BindPassword -Obscure MeLWS4Pw9Tz7D2Y954HOloi8er
- Leave the Search Filter as "(objectClass=person)".
- In the Search Attribute box, the most common choice for Active Directory is sAMAccountName.
- In Test User, enter just the user part of your account (e.g., someuser).
- If you get an Invalid Credentials error, then the Bind User or Bind Password is likely incorrect. Verify these values and try to search again.
- If you get an Operations Error, check to see if Disable Referral Chasing is selected. If it is not selected, select it and search again.
- If you receive no errors, but the search returns no results, you may have the Test User or Search Attribute wrong. Try clearing the Test User box and search again. If the search still returns no results, select the Filter. If these check out, try clicking find search base to see if you have any other search bases to try.

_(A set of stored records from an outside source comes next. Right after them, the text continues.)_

(** [init_role] is idempotent, whatever the role and the baseline. *)
Theorem init_role_idempotent (role_name : string) (role_vms role_perms : gset string)
    (s : Store) :
  init_role role_name role_vms role_perms
    (init_role role_name role_vms role_perms s)
  = init_role role_name role_vms role_perms s.
Proof.
  destruct (init_role_spec s role_name role_vms role_perms)
    as (Hfind & _ & _ & _ & _ & Hpv & _).
  pose proof (init_role_seed
                {| role := role_name; perms := role_perms; vms := role_vms |} s)
    as Hseed.
  cbv zeta in Hseed. unfold role_pvms in Hseed. cbn [role perms vms] in Hseed.
  pose proof (init_role_frame role_name role_vms role_perms s
                (find_or_add_role role_name s).1) as Hframe.
  remember ((find_or_add_role role_name s).1) as r eqn:Er. clear Er.
  remember (init_role role_name role_vms role_perms s) as s1 eqn:Es1. clear Es1.
  rewrite init_role_unfold. unfold find_or_add_role. rewrite Hfind.
  cbn [fst snd]. case_decide as Hsz; [|reflexivity].
  apply map_size_empty_iff in Hsz. rewrite Hpv.
  destruct (decide (permissions s r = ∅)) as [Hemp | Hne].
  - rewrite <- (Hseed Hemp). apply set_permissions_same.
  - rewrite (Hframe Hne) in Hsz. done.
Qed.

Lemma repaired_idempotent s admin :
  repaired (repaired s admin) admin = repaired s admin.
Proof.
  unfold repaired at 1.
  assert (permissions (repaired s admin) admin
          = permissions s admin ∪ rows_where valid (ab_permission_view s)) as Hp.
  { unfold repaired. apply permissions_set_permissions, admin_pvms_subseteq. }
  change (ab_permission_view (repaired s admin)) with (ab_permission_view s).
  rewrite map_union_subseteq_id; [apply set_permissions_same|].
  rewrite Hp. apply map_subseteq_spec. intros i pv Hi.
  apply lookup_union_Some_raw.
  destruct (permissions s admin !! i) as [pv'|] eqn:E; [|by right].
  left. apply permissions_lookup in E as [E _].
  apply rows_where_lookup in Hi as [Hi _]. congruence.
Qed.

(** When there is a role Admin, a second [update_admin_perm_view] changes
    nothing, and after the first Admin holds every permission-view with
    both references.  When there is none, the function raises and the
    store is as it was. *)
Theorem update_admin_perm_view_idempotent (s : Store) :
  (∀ admin, find_role s "Admin" = Some admin →
     ∃ s', update_admin_perm_view s = Done s' ∧
           update_admin_perm_view s' = Done s' ∧
           rows_where valid (ab_permission_view s') ⊆ permissions s' admin) ∧
  (find_role s "Admin" = None →
     update_admin_perm_view s = Raised AttributeError s).
Proof.
  split; [|apply update_admin_perm_view_Raised].
  intros admin Hadmin. exists (repaired s admin).
  split; [by apply update_admin_perm_view_Done|]. split.
  - rewrite (update_admin_perm_view_Done (repaired s admin) admin) by exact Hadmin.
    f_equal. apply repaired_idempotent.
  - unfold repaired at 2.
    rewrite permissions_set_permissions by apply admin_pvms_subseteq.
    change (ab_permission_view (repaired s admin)) with (ab_permission_view s).
    apply map_subseteq_spec. intros i pv Hi. apply lookup_union_Some_raw.
    destruct (permissions s admin !! i) as [pv'|] eqn:E; [|by right].
    left. apply permissions_lookup in E as [E _].
    apply rows_where_lookup in Hi as [Hi _]. congruence.
Qed.

(** After the propagation no dag role misses anything: a second one has an
    empty list to insert, and writes a row of NULLs. *)
Lemma granted_again s u : granted (granted s u) u = null_row (granted s u).
Proof.
  unfold granted at 1.
  assert (update_perm_views (granted s u) u "all_dags" = ∅) as ->;
    [|apply execute_insert_empty].
  apply set_eq. intros [i j]. rewrite elem_of_update_perm_views.
  split; [|set_solver]. intros (r & Hr & -> & Hi & Hn). destruct Hn.
  change (dag_role (granted s u)) with (dag_role s) in Hr.
  apply elem_of_all_perm_views in Hi as (pv & Hpv & Hother).
  apply permissions_lookup in Hpv as [Hpv Ha].
  change (ab_permission_view (granted s u)) with (ab_permission_view s) in Hpv.
  destruct (decide ((i, id r) ∈ ab_permission_view_role s)) as [Hin | Hnin].
  { apply granted_assoc. by left. }
  apply granted_assoc in Ha as [Ha | (r' & Hr' & Hid & Hsel & _)].
  - apply granted_covers; [done|]. apply elem_of_all_perm_views.
    exists pv. split; [by apply permissions_lookup | done].
  - by apply granted_covers.
Qed.

(** [create_custom_dag_permission_view] raises [AttributeError] when there
    is no role User, after it has made the dag permission-views, which
    stay.  When the roles User and the view menu [all_dags] are there
    after that first half, the function returns; the second half then only
    adds rows to the join table: the join rows the dag roles miss, or, when
    they miss none, one row of NULLs.  So running the second half again
    just after adds a row of NULLs, and nothing else. *)
Theorem create_custom_dag_permission_view_outcomes (s : Store) :
  (find_role s "User" = None →
     create_custom_dag_permission_view s
     = Raised AttributeError (create_dag_perm_views s)) ∧
  (∀ u, find_role s "User" = Some u →
        "all_dags" ∈ ab_view_menu (create_dag_perm_views s) →
        ∃ s', create_custom_dag_permission_view s = Done s' ∧
              ab_permission_view s' = ab_permission_view (create_dag_perm_views s) ∧
              ab_permission_view_role s ⊆ ab_permission_view_role s' ∧
              ab_permission_view_role_null s'
              = (if decide (ab_permission_view_role s' = ab_permission_view_role s)
                 then S (ab_permission_view_role_null s)
                 else ab_permission_view_role_null s) ∧
              grant_user_perms_to_dag_roles s' = Done (null_row s')) ∧
  grows (dag_perm_view (dag_view_menus s)) s (create_dag_perm_views s).
Proof.
  pose proof (create_dag_perm_views_grows s) as Hg.
  split; [|split; [|exact Hg]].
  - intros Hnone. unfold create_custom_dag_permission_view,
      grant_user_perms_to_dag_roles.
    by rewrite (grows_find_role _ _ _ _ Hg), Hnone.
  - intros u Hu Hvm. rewrite <- (grows_find_role _ _ _ _ Hg) in Hu.
    unfold create_custom_dag_permission_view.
    assert (ab_permission_view_role (create_dag_perm_views s)
            = ab_permission_view_role s) as Ha by apply Hg.
    assert (ab_permission_view_role_null (create_dag_perm_views s)
            = ab_permission_view_role_null s) as Hn by apply Hg.
    clear Hg. generalize dependent (create_dag_perm_views s).
    intros s1 Hu Hvm Ha Hn.
    exists (granted s1 u). split; [by apply grant_user_perms_Done|].
    split; [reflexivity|]. split; [|split].
    + rewrite <- Ha. apply granted_assoc_mono.
    + rewrite <- Ha, <- Hn. apply granted_null.
    + rewrite (grant_user_perms_Done (granted s1 u) u) by done.
      f_equal. apply granted_again.
Qed.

- If your search is successful, you should see extended detail from your account. If this is the case, try entering your password in the Test Password box and try to search again. The DN section of the search results should indicate that the password is correct. At this point, if you scroll to the bottom of the page, you will find a sample of the entry you should copy and paste in user.txt.
Note: For production use, you should create an Active Directory account for EZproxy to use for searching and substitute this account in your configuration.
Once you have the basic entry working, refer to LDAP Authentication for information on additional tests based on group membership and attributes assigned to accounts.
This page last revised: September 23, 2015.